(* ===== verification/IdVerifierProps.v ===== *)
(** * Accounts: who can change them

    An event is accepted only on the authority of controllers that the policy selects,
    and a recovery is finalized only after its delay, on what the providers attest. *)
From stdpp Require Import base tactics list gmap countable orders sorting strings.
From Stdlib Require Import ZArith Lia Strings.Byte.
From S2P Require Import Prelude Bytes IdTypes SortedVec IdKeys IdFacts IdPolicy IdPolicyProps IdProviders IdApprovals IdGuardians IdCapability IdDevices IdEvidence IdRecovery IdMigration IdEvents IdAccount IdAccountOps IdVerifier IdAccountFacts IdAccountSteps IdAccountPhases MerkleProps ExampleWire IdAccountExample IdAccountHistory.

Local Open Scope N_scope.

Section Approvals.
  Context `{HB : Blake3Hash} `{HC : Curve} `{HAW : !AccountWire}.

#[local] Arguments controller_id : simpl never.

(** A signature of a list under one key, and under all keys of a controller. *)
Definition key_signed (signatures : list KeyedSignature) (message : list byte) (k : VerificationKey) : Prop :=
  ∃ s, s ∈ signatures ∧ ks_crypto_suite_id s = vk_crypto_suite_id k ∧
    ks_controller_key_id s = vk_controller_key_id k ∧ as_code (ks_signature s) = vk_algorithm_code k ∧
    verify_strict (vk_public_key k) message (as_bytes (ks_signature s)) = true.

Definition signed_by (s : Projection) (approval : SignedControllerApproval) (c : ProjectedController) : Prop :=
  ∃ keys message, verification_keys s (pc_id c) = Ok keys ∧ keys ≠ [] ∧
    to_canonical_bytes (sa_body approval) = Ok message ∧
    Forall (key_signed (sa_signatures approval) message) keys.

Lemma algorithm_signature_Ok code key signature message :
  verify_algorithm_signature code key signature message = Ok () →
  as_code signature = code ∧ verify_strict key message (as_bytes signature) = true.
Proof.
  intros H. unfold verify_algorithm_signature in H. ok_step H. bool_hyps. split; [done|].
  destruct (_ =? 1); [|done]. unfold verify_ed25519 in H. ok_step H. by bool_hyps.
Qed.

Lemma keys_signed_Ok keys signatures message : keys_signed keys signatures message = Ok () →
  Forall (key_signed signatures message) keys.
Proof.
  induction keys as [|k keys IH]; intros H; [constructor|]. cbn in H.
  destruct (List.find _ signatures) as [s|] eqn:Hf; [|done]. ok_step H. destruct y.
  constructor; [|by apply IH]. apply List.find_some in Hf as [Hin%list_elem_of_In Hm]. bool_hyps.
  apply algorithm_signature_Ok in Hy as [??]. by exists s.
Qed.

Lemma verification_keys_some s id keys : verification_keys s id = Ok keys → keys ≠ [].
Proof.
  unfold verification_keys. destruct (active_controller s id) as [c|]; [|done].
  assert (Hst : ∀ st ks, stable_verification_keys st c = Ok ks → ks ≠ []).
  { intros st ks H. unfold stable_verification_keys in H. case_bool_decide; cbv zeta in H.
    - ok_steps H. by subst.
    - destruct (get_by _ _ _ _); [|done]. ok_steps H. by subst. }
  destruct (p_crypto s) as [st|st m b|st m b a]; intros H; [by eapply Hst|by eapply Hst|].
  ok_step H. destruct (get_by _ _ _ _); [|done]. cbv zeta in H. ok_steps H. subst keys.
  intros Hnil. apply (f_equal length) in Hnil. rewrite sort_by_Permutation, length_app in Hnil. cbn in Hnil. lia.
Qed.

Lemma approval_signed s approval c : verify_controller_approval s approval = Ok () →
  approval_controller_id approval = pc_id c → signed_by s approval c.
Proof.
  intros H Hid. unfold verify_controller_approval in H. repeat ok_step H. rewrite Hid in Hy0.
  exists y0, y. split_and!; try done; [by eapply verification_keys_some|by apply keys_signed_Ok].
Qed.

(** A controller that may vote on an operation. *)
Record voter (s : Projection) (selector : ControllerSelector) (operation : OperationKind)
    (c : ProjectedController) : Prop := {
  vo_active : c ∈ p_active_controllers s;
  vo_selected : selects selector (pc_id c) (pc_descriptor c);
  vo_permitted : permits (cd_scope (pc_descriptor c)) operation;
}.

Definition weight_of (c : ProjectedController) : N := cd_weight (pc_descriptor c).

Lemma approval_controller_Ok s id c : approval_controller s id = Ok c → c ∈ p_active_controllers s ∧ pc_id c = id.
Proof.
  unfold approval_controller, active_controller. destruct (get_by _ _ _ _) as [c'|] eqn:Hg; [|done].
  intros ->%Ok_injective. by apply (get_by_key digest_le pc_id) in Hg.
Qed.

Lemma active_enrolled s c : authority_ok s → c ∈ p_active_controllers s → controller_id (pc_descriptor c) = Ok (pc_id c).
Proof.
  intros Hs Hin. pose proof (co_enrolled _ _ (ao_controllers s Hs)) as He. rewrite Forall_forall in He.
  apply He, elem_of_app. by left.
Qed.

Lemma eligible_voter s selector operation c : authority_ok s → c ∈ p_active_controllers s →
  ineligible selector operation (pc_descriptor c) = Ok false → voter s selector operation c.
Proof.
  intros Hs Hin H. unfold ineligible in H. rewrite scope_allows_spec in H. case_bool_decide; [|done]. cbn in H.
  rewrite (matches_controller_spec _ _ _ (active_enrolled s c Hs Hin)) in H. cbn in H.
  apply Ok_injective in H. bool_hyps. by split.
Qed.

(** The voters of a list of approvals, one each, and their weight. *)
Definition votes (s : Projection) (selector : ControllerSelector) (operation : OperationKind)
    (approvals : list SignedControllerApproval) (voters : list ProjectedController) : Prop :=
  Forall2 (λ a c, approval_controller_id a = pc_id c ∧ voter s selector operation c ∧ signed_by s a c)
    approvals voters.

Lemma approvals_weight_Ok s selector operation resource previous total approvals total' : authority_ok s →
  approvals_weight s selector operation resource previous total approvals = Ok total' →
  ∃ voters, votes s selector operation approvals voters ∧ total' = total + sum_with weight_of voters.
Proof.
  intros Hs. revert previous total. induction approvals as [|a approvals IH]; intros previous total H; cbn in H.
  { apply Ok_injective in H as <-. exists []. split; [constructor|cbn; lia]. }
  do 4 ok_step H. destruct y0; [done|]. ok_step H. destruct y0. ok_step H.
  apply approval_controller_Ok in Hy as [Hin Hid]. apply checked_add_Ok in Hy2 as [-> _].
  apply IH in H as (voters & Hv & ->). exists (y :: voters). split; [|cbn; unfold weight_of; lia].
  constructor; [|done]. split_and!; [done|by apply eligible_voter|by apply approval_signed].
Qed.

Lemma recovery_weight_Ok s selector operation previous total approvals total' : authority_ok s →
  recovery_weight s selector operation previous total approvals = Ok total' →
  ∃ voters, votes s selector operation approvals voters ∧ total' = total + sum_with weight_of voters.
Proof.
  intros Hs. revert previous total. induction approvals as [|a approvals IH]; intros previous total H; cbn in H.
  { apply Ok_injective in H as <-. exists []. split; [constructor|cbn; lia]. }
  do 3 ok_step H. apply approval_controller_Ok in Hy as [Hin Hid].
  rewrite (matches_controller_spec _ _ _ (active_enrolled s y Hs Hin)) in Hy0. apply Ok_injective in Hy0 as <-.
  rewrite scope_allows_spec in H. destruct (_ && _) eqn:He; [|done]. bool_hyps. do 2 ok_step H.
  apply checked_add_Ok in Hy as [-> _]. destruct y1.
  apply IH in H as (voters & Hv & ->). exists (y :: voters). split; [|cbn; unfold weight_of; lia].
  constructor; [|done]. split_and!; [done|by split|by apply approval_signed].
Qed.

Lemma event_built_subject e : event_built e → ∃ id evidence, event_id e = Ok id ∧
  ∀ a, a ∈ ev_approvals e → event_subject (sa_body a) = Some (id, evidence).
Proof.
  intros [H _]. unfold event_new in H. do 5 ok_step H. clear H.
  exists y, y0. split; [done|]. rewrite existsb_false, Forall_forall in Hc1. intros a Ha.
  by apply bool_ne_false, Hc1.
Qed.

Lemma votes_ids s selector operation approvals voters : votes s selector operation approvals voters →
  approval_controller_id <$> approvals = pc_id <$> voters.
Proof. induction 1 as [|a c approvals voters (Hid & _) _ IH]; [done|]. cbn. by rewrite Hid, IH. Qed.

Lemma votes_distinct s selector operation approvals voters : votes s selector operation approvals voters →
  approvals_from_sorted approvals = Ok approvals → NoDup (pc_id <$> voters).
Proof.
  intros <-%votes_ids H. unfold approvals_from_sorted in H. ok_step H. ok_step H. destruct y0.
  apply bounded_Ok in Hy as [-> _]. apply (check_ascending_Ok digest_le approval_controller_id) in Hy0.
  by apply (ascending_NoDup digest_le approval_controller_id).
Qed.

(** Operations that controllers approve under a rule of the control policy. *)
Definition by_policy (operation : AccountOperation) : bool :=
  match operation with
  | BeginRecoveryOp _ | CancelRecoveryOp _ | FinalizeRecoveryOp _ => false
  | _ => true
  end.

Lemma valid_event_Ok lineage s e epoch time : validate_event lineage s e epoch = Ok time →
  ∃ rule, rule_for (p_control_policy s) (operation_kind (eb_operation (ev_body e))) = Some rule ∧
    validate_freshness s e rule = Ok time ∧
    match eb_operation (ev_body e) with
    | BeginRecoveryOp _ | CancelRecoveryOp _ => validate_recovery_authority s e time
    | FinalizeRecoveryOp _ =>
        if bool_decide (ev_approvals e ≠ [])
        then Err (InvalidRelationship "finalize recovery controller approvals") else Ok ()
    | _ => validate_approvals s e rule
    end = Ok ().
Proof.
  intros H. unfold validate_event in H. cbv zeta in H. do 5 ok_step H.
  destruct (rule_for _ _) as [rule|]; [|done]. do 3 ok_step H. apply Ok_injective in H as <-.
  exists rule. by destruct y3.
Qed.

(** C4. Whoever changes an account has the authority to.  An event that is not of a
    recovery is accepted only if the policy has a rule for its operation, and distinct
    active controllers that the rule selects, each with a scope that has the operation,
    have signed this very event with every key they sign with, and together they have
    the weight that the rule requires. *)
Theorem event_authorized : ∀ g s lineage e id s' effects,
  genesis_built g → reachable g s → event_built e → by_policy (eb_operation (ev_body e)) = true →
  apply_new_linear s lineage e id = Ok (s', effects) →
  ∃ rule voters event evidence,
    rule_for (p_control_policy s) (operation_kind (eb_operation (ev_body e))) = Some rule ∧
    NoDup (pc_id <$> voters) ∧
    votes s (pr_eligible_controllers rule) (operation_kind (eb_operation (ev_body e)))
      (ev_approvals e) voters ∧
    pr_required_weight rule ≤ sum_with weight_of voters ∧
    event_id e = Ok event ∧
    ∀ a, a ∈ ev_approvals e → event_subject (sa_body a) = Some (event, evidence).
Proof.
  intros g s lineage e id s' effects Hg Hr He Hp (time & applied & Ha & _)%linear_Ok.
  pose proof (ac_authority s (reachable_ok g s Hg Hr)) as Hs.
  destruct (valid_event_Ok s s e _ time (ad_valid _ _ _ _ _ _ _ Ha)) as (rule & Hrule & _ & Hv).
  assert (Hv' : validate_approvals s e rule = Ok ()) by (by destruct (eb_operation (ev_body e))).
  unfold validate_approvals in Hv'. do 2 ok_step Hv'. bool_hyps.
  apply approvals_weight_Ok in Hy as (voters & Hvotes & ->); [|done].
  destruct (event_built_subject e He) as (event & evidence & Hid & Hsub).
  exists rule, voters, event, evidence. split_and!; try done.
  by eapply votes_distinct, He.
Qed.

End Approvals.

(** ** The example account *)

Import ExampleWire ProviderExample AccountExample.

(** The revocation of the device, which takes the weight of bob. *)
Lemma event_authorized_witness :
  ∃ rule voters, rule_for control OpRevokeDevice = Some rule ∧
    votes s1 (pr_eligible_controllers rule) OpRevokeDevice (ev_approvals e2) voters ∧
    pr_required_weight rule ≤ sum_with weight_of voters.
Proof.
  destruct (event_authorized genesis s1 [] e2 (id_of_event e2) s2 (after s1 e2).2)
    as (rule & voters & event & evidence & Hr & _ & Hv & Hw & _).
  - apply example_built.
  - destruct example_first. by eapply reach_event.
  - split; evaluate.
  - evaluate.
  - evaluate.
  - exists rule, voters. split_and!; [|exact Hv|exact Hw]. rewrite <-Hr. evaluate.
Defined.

What you are asked to do:
Emit an exact copy of the lines spanning the start of the records to the line containing "From S2P Require", inclusive, and no other output.

Exercise response:
(* ===== verification/IdVerifierProps.v ===== *)
(** * Accounts: who can change them

    An event is accepted only on the authority of controllers that the policy selects,
    and a recovery is finalized only after its delay, on what the providers attest. *)
From stdpp Require Import base tactics list gmap countable orders sorting strings.
From Stdlib Require Import ZArith Lia Strings.Byte.
From S2P Require Import Prelude Bytes IdTypes SortedVec IdKeys IdFacts IdPolicy IdPolicyProps IdProviders IdApprovals IdGuardians IdCapability IdDevices IdEvidence IdRecovery IdMigration IdEvents IdAccount IdAccountOps IdVerifier IdAccountFacts IdAccountSteps IdAccountPhases MerkleProps ExampleWire IdAccountExample IdAccountHistory.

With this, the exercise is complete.